Phase lock loops (PLLs) and clock recovery circuits (CRCs) have found wide application in such diverse areas as digital communication systems, wireless systems, digital circuits and data recovery systems for use in connection with mass storage media such as hard disk, tape and optical drives. In the field of digital communication systems, phase lock loops are typically used in modern digital communications receivers to recover useful data from a transmission signal stream by providing data recovery circuitry with a timing reference having the appropriate frequency and phase characteristics so as to match timing characteristics of the transmitted signal and thus, ensure proper data recovery.
In modern HDTV signal transmissions, a receiver must be capable of locking onto a transmitter's pilot carrier phase as well as the transmitter's timing phase. Locking the receiver to the transmitter's carrier phase is commonly referred to as carrier phase recovery, whereas locking onto the timing phase of the transmitter is referred to as timing phase recovery. Both of these functions are critical to a modern day communications system since the receiver must be synchronized to the transmitter in order that transmitted data may be correctly demodulated, and equalized.
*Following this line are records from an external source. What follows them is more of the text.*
Lemma full_transaction_accepted_witness :
  let col := [(smul 1 B, pedersen 1 9)] in
  returns (genRct (fun _ _ _ => Fail Thrown) false (replicate 64 0) [1] [example_sk] [[2]] [7; 2] (ctkeys <$> [col; col]) [[8]] None false 1 [] false
             example_rng)
    (fun '(_, (rv, outSk', _)) => verRct (fun _ => Fail Thrown) false rv true = Ok true /\ verRct (fun _ => Fail Thrown) false rv false = Ok true /\
      forall i v key m0, [7] !! i = Some v -> [[8]] !! i = Some key ->
        exists sk, outSk' !! i = Some sk /\ decodeRct rv key i m0 = Ok (v, rct.mask sk)).
Proof.
  cbv zeta. destruct (example_input_ok 9 ltac:(lia)) as (Hp & _ & _ & _). cbn [example_input i_ring] in Hp. apply Forall_cons_1 in Hp as [Hp _].
  apply (full_transaction_accepted (fun _ _ _ => Fail Thrown) (fun _ => Fail Thrown) false false (replicate 64 0) [1]
    [[(smul 1 B, pedersen 1 9)]; [(smul 1 B, pedersen 1 9)]] [(smul 1 B, pedersen 1 9)] [Opening 1 1 9] [example_sk] [[2]] [7; 2] [[8]] 1 []
    example_rng example_rng_initialised); try reflexivity; try (cbn; lia).
  - constructor; [|constructor; [|constructor]]; (split; [by constructor|reflexivity]).
  - constructor; [split; reflexivity|constructor].
  - constructor; [apply example_holds|constructor].
  - constructor; [lia|]. constructor; [lia|constructor].
Defined.

(** C6: a simple transaction with range signatures that [verRctSimple] accepts as well formed creates no money: for keys that
    are any strings of 32 bytes, the commitments of its outputs and its pseudo-outputs are all canonical encodings of
    points of the curve, those of the inputs add up, as points, to those of the outputs and the fee, and the
    commitment of every output has a range proof that [verRange] accepts.  A key that is not the encoding of a point is never accepted. *)
Theorem simple_transaction_balanced VERIFY ndebug rv :
  type rv = RCTTypeSimple -> Forall key_string (rct.mask <$> outPk rv) -> Forall key_string (pseudoOuts rv) ->
  0 <= txnFee rv < 2 ^ 64 -> verRctSimple VERIFY ndebug rv true = Ok true ->
  exists Os Ps, Forall on_curve Os /\ rct.mask <$> outPk rv = encode <$> Os /\ Forall on_curve Ps /\ pseudoOuts rv = encode <$> Ps /\
    psum Ps ≡ₚ padd (smul (txnFee rv) Hpt) (psum Os) /\
    Forall2 (fun o r => verRange (rct.mask o) r = Ok true) (outPk rv) (rangeSigs rv).
Proof.
  intros Ht KO KP Hf Hv. destruct (verRctSimple_inv _ _ _ Ht Hv) as (L & Hs & Hr).
  destruct (sums_equal_inv _ _ KO KP Hs) as (Os & Ps & HO & EO & HP & EP). exists Os, Ps. split_and!; try done.
  - rewrite (sums_equal_exact ndebug rv Os Ps) in Hs by done. injection Hs as Hs%bool_decide_eq_true_1.
    apply encode_inj; [by apply psum_on_curve| |exact Hs]. apply padd_on_curve; [curve_base|by apply psum_on_curve].
  - apply Forall2_same_length_lookup_2; [done|]. intros i o r Ho Hr'. specialize (Hr i ltac:(by eapply lookup_lt_Some)).
    unfold verify_output in Hr. destruct (rangeSigs rv) as [|r0 rs] eqn:E; [done|].
    by rewrite (get_ok _ _ _ Ho), bind_ok, (get_ok _ _ _ Hr'), bind_ok in Hr.
Qed.
(* ===== verification/CurveTheorems.v ===== *)
(** * Theorems on the curve routines of [crypto-ops.c] *)

From stdpp Require Import base list numbers.
From Stdlib Require Import ZArith Lia.
From S2P Require Import Prelude Bytes Limbs Field FieldFacts FieldBytes CurveData Group Edwards Recode ScalarMult GroupFacts GroupSpec BaseTable RecodeFacts ScalarMultFacts PointCodec.

(** ** Instances for the witnesses *)

(** The base point in extended coordinates, with [Z = 1]. *)
Definition B3 : ge_p3 :=
  P3 (Fe (-14297830) (-7645148) 16144683 (-16471763) 27570974 (-2696100) (-26142465) 8378389 20764389 8758491)
     (Fe (-26843541) (-6710886) 13421773 (-13421773) 26843546 6710886 (-13421773) 13421773 (-26843546) (-6710886))
     fe_1
     (Fe 28827062 (-6116119) (-27349572) 244363 8635006 11264893 19351346 13413597 16611511 (-6414980)).

Lemma constant_bytes s : bool_decide (bytes s) = true -> bytes s.
Proof. intros H. exact (bool_decide_eq_true_1 _ H). Defined.

Lemma B3_represents : represents B3 B.
Proof.
  split; [exact B_on_curve|]. exists 1. split; [exact nz_1|].
  split; [apply (bool_decide_eq_true_1 _); vm_compute; reflexivity|].
  split_and!; apply eqp_compute; vm_compute; reflexivity.
Qed.

(** ** Scalar multiplication *)

(** C11: [ge_scalarmult] multiplies: for a scalar below [2^255] and a representation of a curve point [A], it
    returns a representation of [a * A]; no step overflows and no table access leaves its array. *)
Theorem ge_scalarmult_correct ndebug a b P A :
  bytes a -> length a = 32%nat -> a !! 31%nat = Some b -> b <= 127 -> represents P A ->
  returns (ge_scalarmult ndebug a P) (fun r => represents r (smul (le_val a) A)).
Proof. intros Ha La Hb H127 HP. exact (ge_scalarmult_spec a b P A Ha La Hb H127 HP). Qed.

Lemma ge_scalarmult_correct_witness :
  returns (ge_scalarmult false (replicate 32 100) B3) (fun r => represents r (smul (le_val (replicate 32 100)) B)).
Proof.
  apply (ge_scalarmult_correct false (replicate 32 100) 100 B3 B);
    [exact (constant_bytes (replicate 32 100) eq_refl)|reflexivity|reflexivity|lia|exact B3_represents].
Defined.

(** [ge_scalarmult_base] computes [a * B] from the table of precomputed multiples. *)
Theorem ge_scalarmult_base_correct ndebug a b :
  bytes a -> length a = 32%nat -> a !! 31%nat = Some b -> b <= 127 ->
  returns (ge_scalarmult_base ndebug a) (fun h => represents h (smul (le_val a) B)).
Proof. intros Ha La Hb H127. exact (ge_scalarmult_base_spec a b Ha La Hb H127). Qed.

Lemma ge_scalarmult_base_correct_witness :
  returns (ge_scalarmult_base false (replicate 32 100)) (fun h => represents h (smul (le_val (replicate 32 100)) B)).
Proof.
  apply (ge_scalarmult_base_correct false (replicate 32 100) 100);
    [apply constant_bytes; reflexivity|reflexivity|reflexivity|lia].
Defined.

(** C12: [ge_double_scalarmult_base_vartime] computes [a * A + b * B] from the sliding-window recodings,
    for scalars below [2^255], the bound that the recoding of [slide] documents. *)
Theorem ge_double_scalarmult_base_correct a P b A :
  bytes a -> length a = 32%nat -> le_val a < 2 ^ 255 -> bytes b -> length b = 32%nat -> le_val b < 2 ^ 255 ->
  represents P A ->
  returns (ge_double_scalarmult_base_vartime a P b)
    (fun r => represents r (padd (smul (le_val a) A) (smul (le_val b) B))).
Proof.
  intros Ha La Sa Hb Lb Sb HP.
  exact (ge_double_scalarmult_base_vartime_spec a P b A Ha La Sa Hb Lb Sb HP).
Qed.

Lemma ge_double_scalarmult_base_correct_witness :
  returns (ge_double_scalarmult_base_vartime (replicate 32 100) B3 (replicate 32 77))
    (fun r => represents r (padd (smul (le_val (replicate 32 100)) B) (smul (le_val (replicate 32 77)) B))).
Proof.
  apply (ge_double_scalarmult_base_correct (replicate 32 100) B3 (replicate 32 77) B);
    first [apply constant_bytes; reflexivity | reflexivity | exact B3_represents].
Defined.

(** The precomputed variants: with the tables that [ge_dsm_precomp] makes from [G] (and from [A]), both
    [ge_double_scalarmult_precomp_vartime] and [ge_double_scalarmult_precomp_vartime2] compute [a * A + b * G]. *)
Theorem ge_double_scalarmult_precomp_correct a P b Q A G :
  bytes a -> length a = 32%nat -> le_val a < 2 ^ 255 -> bytes b -> length b = 32%nat -> le_val b < 2 ^ 255 ->
  represents P A -> represents Q G ->
  returns (let! Bi := ge_dsm_precomp Q in ge_double_scalarmult_precomp_vartime a P b Bi)
    (fun r => represents r (padd (smul (le_val a) A) (smul (le_val b) G))) /\
  returns (let! Ai := ge_dsm_precomp P in let! Bi := ge_dsm_precomp Q in
           ge_double_scalarmult_precomp_vartime2 a Ai b Bi)
    (fun r => represents r (padd (smul (le_val a) A) (smul (le_val b) G))).
Proof.
  intros Ha La Sa Hb Lb Sb HP HQ.
  pose proof (represents_curve _ _ HP) as HA. pose proof (represents_curve _ _ HQ) as HG. split.
  - eapply returns_bind; [exact (ge_dsm_precomp_spec _ _ HQ)|]. intros Bi HBi.
    exact (ge_double_scalarmult_precomp_vartime_spec a P b Bi A G Ha La Sa Hb Lb Sb HP HG HBi).
  - eapply returns_bind; [exact (ge_dsm_precomp_spec _ _ HP)|]. intros Ai HAi.
    eapply returns_bind; [exact (ge_dsm_precomp_spec _ _ HQ)|]. intros Bi HBi.
    exact (ge_double_scalarmult_precomp_vartime2_spec a Ai b Bi A G Ha La Sa Hb Lb Sb HA HG HAi HBi).
Qed.

Lemma ge_double_scalarmult_precomp_correct_witness :
  let a := replicate 32 100 in let b := replicate 32 77 in
  returns (let! Bi := ge_dsm_precomp B3 in ge_double_scalarmult_precomp_vartime a B3 b Bi)
    (fun r => represents r (padd (smul (le_val a) B) (smul (le_val b) B))) /\
  returns (let! Ai := ge_dsm_precomp B3 in let! Bi := ge_dsm_precomp B3 in
           ge_double_scalarmult_precomp_vartime2 a Ai b Bi)
    (fun r => represents r (padd (smul (le_val a) B) (smul (le_val b) B))).
Proof.
  apply (ge_double_scalarmult_precomp_correct (replicate 32 100) B3 (replicate 32 77) B3 B B);
    first [apply constant_bytes; reflexivity | reflexivity | exact B3_represents].
Defined.

(** ** Tables and recodings *)

(** The two tables of [crypto-ops-data.c] hold what the routines assume: entry [j] of row [i] of [ge_base]
    is [(j+1) * 256^i * B], for all 32 rows of 8 entries, and entry [j] of [ge_Bi] is [(2j+1) * B]. *)
Theorem tables_correct :
  length ge_base = 32%nat /\ length ge_Bi = 8%nat /\
  (forall i row, ge_base !! i = Some row -> length row = 8%nat /\
     forall j Q, row !! j = Some Q -> represents Q (smul ((Z.of_nat j + 1) * 256 ^ Z.of_nat i) B)) /\
  (forall j Q, ge_Bi !! j = Some Q -> represents Q (smul (2 * Z.of_nat j + 1) B)).
Proof.
  destruct ge_base_shape as [L32 L8]. split; [exact L32|]. split; [exact (proj1 ge_Bi_odd)|]. split.
  - intros i row Hi. split; [exact (Forall_lookup_1 _ _ _ _ L8 Hi)|]. intros j Q Hj.
    exact (ge_base_represents i j row Q Hi Hj).
  - exact ge_Bi_represents.
Qed.

(** [slide]: the 256 signed digits are zero or odd of absolute value at most 15, and their weighted sum is
    the scalar; in particular the carry of the window never runs off the array. *)
Theorem slide_correct a :
  bytes a -> length a = 32%nat -> le_val a < 2 ^ 255 ->
  returns (slide a) (fun r => length r = 256%nat /\ rad 2 r = le_val a /\
    Forall (fun x => x = 0 \/ (Z.odd x = true /\ Z.abs x <= 15)) r).
Proof. intros Ha La Sa. exact (slide_spec a Ha La Sa). Qed.

Lemma slide_correct_witness :
  returns (slide (replicate 32 123)) (fun r => length r = 256%nat /\ rad 2 r = le_val (replicate 32 123) /\
    Forall (fun x => x = 0 \/ (Z.odd x = true /\ Z.abs x <= 15)) r).
Proof.
  apply (slide_correct (replicate 32 123)); first [apply constant_bytes; reflexivity | reflexivity].
Defined.

(** The two recodings into 64 signed hexadecimal digits, the one of [ge_scalarmult_base] that splits nibbles
    first and the one of [ge_scalarmult] that carries byte by byte, give the same digits, whose value is the scalar. *)
Theorem recodings_agree a b :
  bytes a -> length a = 32%nat -> a !! 31%nat = Some b -> b <= 127 ->
  recode_base a = recode a /\
  returns (recode a) (fun e => length e = 64%nat /\ rad 16 e = le_val a /\ Forall (fun x => -8 <= x <= 8) e).
Proof.
  intros Ha La Hb H127.
  pose proof (recode_spec a b Ha La Hb H127) as H. pose proof (recode_base_spec a b Ha La Hb H127) as H'.
  apply returns_inv in H as (e & -> & He). apply returns_inv in H' as (e' & -> & He').
  rewrite (radix16_unique e' e _ He' He). split; [reflexivity|]. destruct He as (L & V & D & _). exact (conj L (conj V D)).
Qed.

Lemma recodings_agree_witness :
  recode_base (replicate 32 123) = recode (replicate 32 123) /\
  returns (recode (replicate 32 123)) (fun e => length e = 64%nat /\ rad 16 e = le_val (replicate 32 123) /\
    Forall (fun x => -8 <= x <= 8) e).
Proof.
  apply (recodings_agree (replicate 32 123) 123);
    [apply constant_bytes; reflexivity|reflexivity|reflexivity|lia].
Defined.

(** ** Point encoding *)

(** C14: [ge_frombytes_vartime] accepts exactly the canonical encodings of curve points: it answers with a
    representation of a point whose encoding is the input, and rejects only inputs that encode no point. *)
Theorem ge_frombytes_exact s :
  bytes s -> length s = 32%nat ->
  returns (ge_frombytes_vartime s) (fun o =>
    match o with
    | Some P => exists A, represents P A /\ encode A = s
    | None => forall A, on_curve A -> encode A <> s
    end).
Proof. intros Hs Hl. exact (ge_frombytes_vartime_spec s Hs Hl). Qed.

Lemma ge_frombytes_exact_witness :
  returns (ge_frombytes_vartime (replicate 32 0)) (fun o =>
    match o with
    | Some P => exists A, represents P A /\ encode A = replicate 32 0
    | None => forall A, on_curve A -> encode A <> replicate 32 0
    end).
Proof. apply (ge_frombytes_exact (replicate 32 0)); [apply constant_bytes; reflexivity|reflexivity]. Defined.

(** C15: round trips.  Encoding a represented point, in either coordinate system, and decoding the bytes gives a
    representation of the same point; and what decodes re-encodes to the same bytes, so that no point has two
    accepted encodings. *)
Theorem point_roundtrip P A s :
  represents P A -> bytes s -> length s = 32%nat ->
  returns (let! t := ge_p3_tobytes P in ge_frombytes_vartime t) (fun o => exists Q, o = Some Q /\ represents Q A) /\
  ge_tobytes (ge_p3_to_p2 P) = ge_p3_tobytes P /\
  returns (ge_frombytes_vartime s) (fun o => forall Q, o = Some Q -> ge_p3_tobytes Q = Ok s).
Proof.
  intros HP Hs Hl. pose proof (represents_curve _ _ HP) as HA. split; [|split].
  - rewrite (ge_p3_tobytes_spec P A HP). cbn [bind].
    eapply returns_mono; [exact (ge_frombytes_vartime_spec (encode A) (le_bytes_bytes _ _) (le_bytes_length _ _))|].
    intros [Q|] HQ; [|destruct (HQ A HA eq_refl)]. destruct HQ as (A' & HQ & E). exists Q. split; [reflexivity|].
    pose proof (represents_curve _ _ HQ) as HA'. rewrite <- (encode_inj A' A HA' HA E). exact HQ.
  - rewrite (ge_p3_tobytes_spec P A HP). exact (ge_tobytes_spec _ _ (ge_p3_to_p2_represents _ _ HP)).
  - eapply returns_mono; [exact (ge_frombytes_vartime_spec s Hs Hl)|]. intros o Ho Q ->.
    destruct Ho as (A' & HQ & <-). exact (ge_p3_tobytes_spec Q A' HQ).
Qed.

Lemma point_roundtrip_witness :
  returns (let! t := ge_p3_tobytes B3 in ge_frombytes_vartime t) (fun o => exists Q, o = Some Q /\ represents Q B) /\
  ge_tobytes (ge_p3_to_p2 B3) = ge_p3_tobytes B3 /\
  returns (ge_frombytes_vartime (replicate 32 3)) (fun o => forall Q, o = Some Q -> ge_p3_tobytes Q = Ok (replicate 32 3)).
Proof.
  apply (point_roundtrip B3 B (replicate 32 3)); [exact B3_represents|apply constant_bytes; reflexivity|reflexivity].
Defined.

(** ** The group operations *)

(** C13: refinement of the curve group: addition, subtraction, their mixed variants and doubling compute the
    complete Edwards addition law on the points represented, whatever the two points are (equal, opposite or
    the identity), and [ge_mul8] multiplies by the cofactor 8, without overflow although the field bounds of the header comments are exceeded inside. *)
Theorem group_operations_refine P Q M A C :
  represents P A -> represents Q C -> represents M C ->
  returns (let! c := ge_p3_to_cached Q in ge_add P c) (fun R => represents R (padd A C)) /\
  returns (let! c := ge_p3_to_cached Q in ge_sub P c) (fun R => represents R (padd A (pneg C))) /\
  returns (ge_madd P M) (fun R => represents R (padd A C)) /\
  returns (ge_msub P M) (fun R => represents R (padd A (pneg C))) /\
  returns (let! R := ge_p3_dbl P in ge_p1p1_to_p3 R) (fun R => represents R (padd A A)) /\
  returns (let! R := ge_mul8 (ge_p3_to_p2 P) in ge_p1p1_to_p2 R) (fun R => represents R (smul 8 A)).
Proof.
  intros HP HQ HM. split_and!.
  - ge_step. ge_op.
  - ge_step. ge_op.
  - ge_op.
  - ge_op.
  - ge_step. ge_op.
  - eapply returns_bind; [exact (ge_mul8_represents _ _ (ge_p3_to_p2_represents _ _ HP))|]. intros R HR.
    exact (ge_p1p1_to_p2_represents R _ HR).
Qed.

Lemma group_operations_refine_witness :
  exists M,
  returns (let! c := ge_p3_to_cached B3 in ge_add B3 c) (fun R => represents R (padd B (smul 1 B))) /\
  returns (let! c := ge_p3_to_cached B3 in ge_sub B3 c) (fun R => represents R (padd B (pneg (smul 1 B)))) /\
  returns (ge_madd B3 M) (fun R => represents R (padd B (smul 1 B))) /\
  returns (ge_msub B3 M) (fun R => represents R (padd B (pneg (smul 1 B)))) /\
  returns (let! R := ge_p3_dbl B3 in ge_p1p1_to_p3 R) (fun R => represents R (padd B B)) /\
  returns (let! R := ge_mul8 (ge_p3_to_p2 B3) in ge_p1p1_to_p2 R) (fun R => represents R (smul 8 B)).
Proof.
  destruct (ge_Bi !! 0%nat) as [M|] eqn:E; [|discriminate E]. exists M.
  apply (group_operations_refine B3 B3 M B (smul 1 B)); [exact B3_represents| |exact (ge_Bi_represents 0 M E)].
  rewrite (smul_1 B B_on_curve). exact B3_represents.
Defined.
Applications of phase lock loops (or more correctly frequency-phase locked loops, FPLLS) in a modern high-speed communications system would include their use as frequency acquisition tools in a receiver's channel tuner and as an automatic gain control (AGC) loop, disposed within a channel tuner, which ensures that the power level of a received signal is suitably limited to a particular desired level. Thus, it can be seen that PLLs and FPLLs play a significant role in the effective operation of various portions of a modern digital communication system. Indeed, it is difficult to conceive of a modern high-speed digital communications system that does not make extensive use of precision PLLS.
Notwithstanding the necessity of their use in modern communication systems, conventional PLLs suffer from a particular disadvantage that makes their use in modern, high-speed communication systems problematic. This disadvantage relates most particularly to the time characteristics of the phase error response of a first order or second order PLL in response to a prompt change in the phase of an input signal. Given the extremely precise phase and timing alignments required in modern high-speed communication systems, and their correspondingly small phase error margins, a false designation of phase lock during a phase acquisition procedure can very easily result in the loss of system timing and a consequent disruption of, for example, carrier recovery operations and thus, a loss of signal.